Credit Card Fraud Detection in Python using deep learning

In this Tutorial, we will learn how to use Python and Deep Learning on CSV file and SMOTE method to convert imbalance data into balance data.

Credit Card Fraud Detection using Logistic regression, Naive Bayes regression, Random forest regression, Decision Tree Regression, Artificial neural network, and Convolutional neural network in Python.

In Machine Learning and Data Science, we often come across a term called Imbalanced Data Distribution, it happens when observations in one of the classes are much higher or lower than the other classes. examples such as Fraud Detection, Anomaly Detection, etc.

WHAT IS SMOTE? :

There are mainly two methods such as SMOTE and Near Miss Algorithm that are useful in the imbalance dataset to convert it in balance dataset so here we are using smote which stands for SMOTE (synthetic minority oversampling technique). It aims to balance class distribution by randomly replicating the minority class and make dataset's shape same for example, if I have two classes 1 and 2 if 2 is minority class then smote will randomly replicate the data and make them same like 1 = 10000 and 2 = 200 then after applying smote both classes will have same values 1 = 10000 and 2 = 10000.

if you want to learn more then the below link is great. it includes how to use smote on regression and also on the classification.

Dataset = https://drive.google.com/file/d/18CESTWFo6l1vTlWPGvL2ZmrqDUS_ICoD/view?usp=sharing

STEP:1 First we are going to some preprocessing on the data

BEFORE APPLYING SMOTE:-

#below code are used directly on the dataset we haven't applied smote for imbalanced data
#becoz the dataset is hugely imbalanced

import pandas as pd
train_df = pd.read_csv("/kaggle/input/creditcard.csv")
X = train_df.drop(columns={'Class'})
y = train_df['Class']

from sklearn.model_selection import train_test_split
X_train, X_test, y_train, y_test = train_test_split(X, y, test_size=0.2, random_state=0)

from sklearn.preprocessing import StandardScaler
sc = StandardScaler()
X_train = sc.fit_transform(X_train)
X_test = sc.fit_transform(X_test)
y_test = y_test.ravel()
y_train = y_train.ravel()

The above code is used to just make our dependent variable and independent variable X_train,y_train, x_test, and y_test in which our dependent variable is class.

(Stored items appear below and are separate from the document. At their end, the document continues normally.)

Lemma writes_more f n bs s :
  n <= zlen bs + s -> writes f bs s -> writes (λ sb, f (kp_buf_more sb n)) bs s.
Proof. intros ? [? ?]. split; [by apply appends_more|by apply fits_more]. Qed.

Lemma writes_wmem bs s : 0 <= s -> writes (λ sb, kp_buf_wmem sb bs) bs s.
Proof. intros. split; [apply appends_wmem|]. eapply fits_weaken; [done|apply fits_wmem]. Qed.

Lemma writes_u32 v s : 0 <= s -> writes (λ sb, bcwrite_uint32 sb v) (enc_u32 v) s.
Proof. apply writes_wmem. Qed.

Lemma writes_nil s : 0 <= s -> writes Some [] s.
Proof. intros. split; [apply appends_nil|]. eapply fits_weaken; [done|apply fits_nil]. Qed.

Lemma writes_iter {A} (step : sbuf -> A -> option sbuf) (loop : sbuf -> list A -> option sbuf) enc s :
  0 <= s -> (forall sb, loop sb [] = Some sb) ->
  (forall sb x l, loop sb (x :: l) = step sb x ≫= λ sb, loop sb l) ->
  (forall x, writes (λ sb, step sb x) (enc x) s) ->
  forall l, writes (λ sb, loop sb l) (flat_map enc l) s.
Proof.
  intros Hs Hnil Hcons Hstep. induction l as [|x l IH].
  - split; intros sb; rewrite Hnil; apply (writes_nil s Hs).
  - destruct (writes_bind _ _ _ _ s Hs (Hstep x) IH) as [Ha Hf].
    split; intros sb; rewrite Hcons; [apply Ha|apply Hf].
Qed.

(** The room the reservations of the writer ask for beyond what is written. *)
Definition SLACK : Z := 16.

(** A tagged byte string. *)
Lemma writes_tagged v str : writes (λ sb, bcwrite_uint32 sb v ≫= λ sb, kp_buf_wmem sb str) (enc_u32 v ++ str) SLACK.
Proof. apply writes_bind; [done|by apply writes_u32|by apply writes_wmem]. Qed.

This column has 0 and 1 as their output in which 0 is not fraud transaction and 1 is a fraud transaction.

#to see how correlated whole dataset with each column
import matplotlib.pyplot as plt
import seaborn as sns
plt.figure(figsize=(20,14))
corr = X.corr()
sns.heatmap(corr)

STEP:2 Now its time to apply all the regression methods such as Logistic regression, naive Bayes, random forest, decision tree, and ANN

1)Logistic regression

# fitting logistic regression to the training set
from sklearn.linear_model import LogisticRegression
classifier = LogisticRegression(random_state=0)
classifier.fit(X_train, y_train)

# predictiing the test result
y_pred = classifier.predict(X_test)

# making the confusion matrix
from sklearn.metrics import confusion_matrix
cm = confusion_matrix(y_test, y_pred)
import seaborn as sns
sns.heatmap(cm, annot=True)

#find accuracy
from sklearn.metrics import accuracy_score
print('logistic regression:',accuracy_score(y_test,y_pred))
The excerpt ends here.